Había un proverbio chino que dice: “Si tus problemas tienen solución, no te preocupes. Si tus problemas no tienen solución… para qué preocuparte”.
Con la primera parte es obvio que no todos estaremos de acuerdo, la gente activa tiende a buscar la solución a sus problemas activamente, lo contrario, incluso podría ser considerado de vagos o pasotas. Algo que los chinos no son. Quizá es que no entendamos bien esta primera parte.
Pero hoy quiero centrarme más en la segunda parte.
Cuando tu problema no tiene solución… porqué darle más vueltas.
Muchas veces me pregunto que idea, que pensamiento, qué sentimiento pueden hacer que una persona, a la que le comunican que le quedan pocos días de vida decida empeñarse en vivir estos últimos días, como lo que son, sus últimos días.

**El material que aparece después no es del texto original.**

(** C40. Whatever setters are chained, in whatever order and however often, the
    built configuration has in every field the last value set for it, or the
    default, with the MTU raised to KCP's minimum of 50; configuring a KCP
    instance with it is the same as with the unclamped values. *)
Theorem builder_last_wins {K : KcpLib} xs :
  let b := foldl call_setter KcpConfigBuilder.builder xs in
  let c := KcpConfigBuilder.build b in
  let v := chained xs in
  c = {| kcp_interval_ms := v.(kcp_interval_ms); kcp_nodelay := v.(kcp_nodelay);
         snd_wnd := v.(snd_wnd); rcv_wnd := v.(rcv_wnd); rx_minrto := v.(rx_minrto);
         fast_resend := v.(fast_resend); maximum_resend_times := v.(maximum_resend_times);
         tick_interval := v.(tick_interval); session_timeout := v.(session_timeout);
         event_channel_capacity := v.(event_channel_capacity);
         syn_retry_interval := v.(syn_retry_interval); syn_max_retries := v.(syn_max_retries);
         mtu := Z.max v.(mtu) 50 |} ∧
  ∀ k : kcp_t, apply_to c k = apply_to v k.
Proof.
  cbn zeta. unfold KcpConfigBuilder.build. rewrite foldl_call_setter. split; [done|].
  intros k. unfold apply_to. cbn. by rewrite <- Z.max_assoc, Z.max_id.
Qed.

(** Every argument is in the range of its Rust type. *)
Definition Setter_ok (x : Setter) : Prop :=
  match x with
  | SetKcpIntervalMs v | SetRxMinrto v | SetFastResend v | SetMaximumResendTimes v
  | SetSynMaxRetries v => u32_ok v
  | SetSndWnd v | SetRcvWnd v | SetMtu v => u16_ok v
  | SetTickInterval v | SetSessionTimeout v | SetSynRetryInterval v => 0 ≤ v
  | SetEventChannelCapacity v => u64_ok v
  | SetKcpNodelay _ _ _ _ => True
  end.

(** Every configuration a builder can produce is well-formed: each field is
    in the range of its type and the MTU is at least 50. *)
Lemma builder_in_range xs :
  Forall Setter_ok xs →
  let c := KcpConfigBuilder.build (foldl call_setter KcpConfigBuilder.builder xs) in
  KcpConfig_ok c ∧ 50 ≤ c.(mtu).
Proof.
  intros Hxs. assert (KcpConfig_ok (chained xs)) as Hok.
  { induction xs as [|x xs IH] using rev_ind; [by vm_compute|].
    apply Forall_app in Hxs as [Hxs Hx]. rewrite Forall_singleton in Hx.
    specialize (IH Hxs). rewrite chained_snoc. generalize dependent (chained xs). intros c IH.
    unfold KcpConfig_ok in *. destruct x; cbn in *; destruct_and!; split_and!; assumption. }
  cbn zeta. unfold KcpConfigBuilder.build. rewrite foldl_call_setter.
  unfold KcpConfig_ok, u16_ok in *. cbn -[chained]. split; [|lia]. intuition lia.
Qed.

Example builder_in_range_example :
  50 ≤ (KcpConfigBuilder.build
          (foldl call_setter KcpConfigBuilder.builder [SetMtu 1200; SetMtu 7; SetSndWnd 64])).(mtu).
Proof.
  apply (builder_in_range [SetMtu 1200; SetMtu 7; SetSndWnd 64]).
  repeat constructor; vm_compute; congruence.
Defined.
(* ===== verification/Tasks.v ===== *)
(** * Every interleaving of the API and the background tasks

    The tasks of a node as a pool: any number of API calls, incoming packets,
    receive loops and update loops, spawned at any time, interleaved action by
    action, and dropped (a cancelled future) before any of their actions. *)

From S2P Require Import Prelude Prog Packet Kcp Addr Errors Config World Session Transport.
From S2P Require Import Incoming Update Invariant Toy.
Open Scope prog_scope.

(** What can run on a node. *)
Inductive Task : Type :=
  | TSend (peer : SocketAddr) (data : bytes)
  | TRecv (polls : nat)
  | TPeers
  | TStats (peer : SocketAddr)
  | TDisconnect (peer : SocketAddr)
  | TShutdown
  | TIncoming (data : bytes) (from : SocketAddr)
  | TReceive (inbox : list (Result (bytes * SocketAddr) IoError))
  | TTick
  | TUpdate (ticks : nat).

(** Datagrams are bytes. *)
Definition Task_ok (t : Task) : Prop :=
  match t with
  | TIncoming data _ => bytes_ok data
  | TReceive inbox => Forall (λ r, ∀ d a, r = Ok (d, a) → bytes_ok d) inbox
  | _ => True
  end.

(** Without an assumption on the packets: every id is legitimate, every peer
    was heard. *)
Abbreviation any_inv := (full_inv (PV := any_provenance)).

Section Tasks.
Context {K : KcpLib} {os : Os} {OL : OsLaws os} (self : KcpPeer).

Definition task_prog (t : Task) : prog World unit :=
  match t with
  | TSend peer data => KcpPeer.send self peer data ;; Ret tt
  | TRecv polls => KcpPeer.recv polls ;; Ret tt
  | TPeers => KcpPeer.peers ;; Ret tt
  | TStats peer => KcpPeer.stats peer ;; Ret tt
  | TDisconnect peer => KcpPeer.disconnect peer
  | TShutdown => KcpPeer.shutdown
  | TIncoming data from =>
      handle_incoming data from self.(kp_incarnation) self.(kp_config) ;; Ret tt
  | TReceive inbox => receive_task inbox self.(kp_incarnation) self.(kp_config) ;; Ret tt
  | TTick => update_tick self.(kp_config)
  | TUpdate ticks => update_task ticks self.(kp_config) ;; Ret tt
  end.

Definition spawnable (p : prog World unit) : Prop := ∃ t, Task_ok t ∧ p = task_prog t.

(** The pools a node can reach after [bind_with]. *)
Definition node_reach (c : pool) : Prop := pool_reach spawnable ([], KcpPeer.empty_world) c.

(** What the packets of a task must satisfy to be received by a node that
    has drawn [n] ids. *)
Definition task_prov {PV : Provenance} (n : nat) (t : Task) : Prop :=
  match t with
  | TIncoming data from => packet_ok n data (canonicalize from)
  | TReceive inbox => ∀ d a, Ok (d, a) ∈ inbox → packet_ok n d (canonicalize a)
  | _ => True
  end.

Lemma task_safe {PV : Provenance} t w :
  Task_ok t → task_prov w.(nrand) t →
  safe full_inv evolves (task_prog t) (λ _ _, True) w.
Proof.
  destruct t; cbn [task_prog Task_ok task_prov]; intros Ht Hp.
  - eapply safe_then_done, safe_send.
  - eapply safe_then_done, safe_recv.
  - eapply safe_then_done, safe_peers.
  - eapply safe_then_done, safe_stats.
  - apply safe_disconnect.
  - apply safe_shutdown.
  - by eapply safe_then_done, safe_handle_incoming.
  - eapply safe_then_done, safe_receive_task. rewrite Forall_forall in *. intros r Hr d a ->.
    split; [by eapply Ht|by apply Hp].
  - apply safe_update_tick.
  - eapply safe_then_done, safe_update_task.
Qed.

Lemma empty_world_inv : node_inv KcpPeer.empty_world.
Proof. split; cbn; intros; by rewrite lookup_empty in *. Qed.

Lemma empty_world_full {PV : Provenance} : full_inv KcpPeer.empty_world.
Proof.
  split; [apply empty_world_inv|]. split; [|by split]. cbn. intros. by rewrite lookup_empty in *.
Qed.

Lemma spawn_safe p w : spawnable p → safe any_inv evolves p (λ _ _, True) w.
Proof.
  intros (t & Ht & ->). apply (task_safe (PV := any_provenance)); [done|]. by destruct t.
Qed.

Lemma node_reach_ok c : node_reach c → pool_ok any_inv evolves c.
Proof.
  intros Hr. eapply (pool_reach_ok spawnable any_inv evolves spawn_safe); [exact Hr|].
  split; [apply empty_world_full|constructor].
Qed.

(** C1. In every state that any interleaving of API calls, incoming packets,
    update ticks and cancellations can reach from [bind], the node is well
    formed: every session's fields have their types and its output adapter
    sends to its own peer; every entry of the session map is a live session
    filed under the canonical address of its peer; and no session is filed
    twice. *)
Theorem interleaving_invariant ts w :
  node_reach (ts, w) →
  (∀ s σ, w.(heap) !! s = Some σ → session_ok σ) ∧
  (∀ can s, w.(sessions) !! can = Some s →
    ∃ σ, w.(heap) !! s = Some σ ∧ canonicalize σ.(peer_addr) = can) ∧
  (∀ can1 can2 s, w.(sessions) !! can1 = Some s → w.(sessions) !! can2 = Some s → can1 = can2).
Proof.
  intros Hr. destruct (node_reach_ok _ Hr) as [[[HI1 HI2] _] _]. cbn in *. split_and!.
  - intros s σ H. by apply (HI1 s).
  - done.
  - intros can1 can2 s H1 H2. destruct (HI2 _ _ H1) as (σ & ? & <-).
    destruct (HI2 _ _ H2) as (σ' & ? & <-). congruence.
Qed.

(** C2. Between any two states of a node, whatever runs in between: no
    session is freed, changes its peer or its incarnation, reopens once
    closed, or leaves [Established]; its conversation id changes at most once,
    with the transition to [Established]; the event log and the socket log
    only grow; a shutdown is final; and the random numbers are drawn in sequence. *)
Theorem interleaving_evolution ts w ts' w' :
  node_reach (ts, w) → pool_reach spawnable (ts, w) (ts', w') → evolves w w'.
Proof.
  intros Hr Hc.
  exact (proj2 (pool_reach_ok spawnable any_inv evolves spawn_safe _ _ Hc (node_reach_ok _ Hr))).
Qed.

(** A subscriber sees every event from the point of its subscription on, in
    order, whatever runs in between. *)
Lemma subscriber_sees ts w ts' w' :
  node_reach (ts, w) → pool_reach spawnable (ts, w) (ts', w') →
  w'.(World.events) = w.(World.events) ++ drop (run KcpPeer.events w).1 w'.(World.events).
Proof.
  intros Hr Hc.
  destruct (proj2 (pool_reach_ok spawnable any_inv evolves spawn_safe _ _ Hc (node_reach_ok _ Hr)))
    as (_ & _ & [es He] & _). cbn [snd] in He. cbn. by rewrite He, drop_app_length.
Qed.

(** A task that runs alone is one of the interleavings. *)
Lemma node_reach_run w t :
  node_reach ([], w) → Task_ok t →
  node_reach ([Ret tt], (run (task_prog t) w).2).
Proof.
  intros Hr Ht. unfold node_reach, pool_reach in *. etransitivity; [exact Hr|].
  eapply rtc_l; [by apply pool_spawn; exists t|].
  apply (pool_run spawnable 0). done.
Qed.
End Tasks.

(** ** The theorems on a concrete run

    A node sends to [addr_b], and then receives the acknowledging SYN_ACK. *)

Definition toy_node : KcpPeer := MkKcpPeer 11 default addr_a.

Definition toy_pool (ts : list (prog (@World toy_lib) unit)) (w : @World toy_lib) : Prop :=
  node_reach (os := toy_os addr_a) toy_node (ts, w).

Definition toy_sent : @World toy_lib :=
  (run (task_prog (os := toy_os addr_a) toy_node (TSend addr_b [104; 105])) KcpPeer.empty_world).2.

Lemma toy_sent_reach : toy_pool [Ret tt] toy_sent.
Proof.
  exact (node_reach_run (os := toy_os addr_a) toy_node KcpPeer.empty_world
    (TSend addr_b [104; 105]) (rtc_refl _ _) I).
Qed.

Lemma interleaving_invariant_witness :
  ∃ σ, toy_sent.(heap) !! 0%nat = Some σ ∧ canonicalize σ.(peer_addr) = canonicalize addr_b.
Proof.
  apply (interleaving_invariant (os := toy_os addr_a) (OL := toy_os_laws addr_a) toy_node
    [Ret tt] toy_sent toy_sent_reach).
  reflexivity.
Defined.

Lemma interleaving_evolution_witness : evolves (KcpPeer.empty_world (K := toy_lib)) toy_sent.
Proof.
  apply (interleaving_evolution (os := toy_os addr_a) (OL := toy_os_laws addr_a) toy_node
    [] KcpPeer.empty_world [Ret tt] toy_sent); [apply rtc_refl|exact toy_sent_reach].
Defined.

(** The worlds of the witnesses are well formed. *)
Lemma toy_world_inv σ : session_ok (K := toy_lib) σ → node_inv (K := toy_lib) (toy_world σ).
Proof.
  intros Hok. split; cbn.
  - intros s σ' [<- <-]%lookup_singleton_Some. split; [lia|done].
  - intros can s [<- <-]%lookup_singleton_Some. exists σ. by rewrite lookup_singleton_eq.
Qed.

Lemma toy_connected_ok : session_ok (K := toy_lib) toy_connected.
Proof. vm_compute. split_and!; done. Qed.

En vez de lo que solemos hacer el resto de personas, primero negarlo, luego enfadarnos por lo injusta que es la vida, y luego, si queda tiempo, deprimirnos.
La solución es fácil: el primero es chino y el segundo occidental… Me temo que no, esta no es la respuesta. Hablo de lo que conozco, que por cuestiones de nacimiento, sólo conozco personas nacidas en occidente, al menos hasta el momento. Y dentro de estas personas, supongo que al igual que en los orientales, estamos de los dos tipos: los que se empeñan en vivir, los que deciden vivir, y los que no, los que se dejan llevar por la negación, el enfado y la depresión.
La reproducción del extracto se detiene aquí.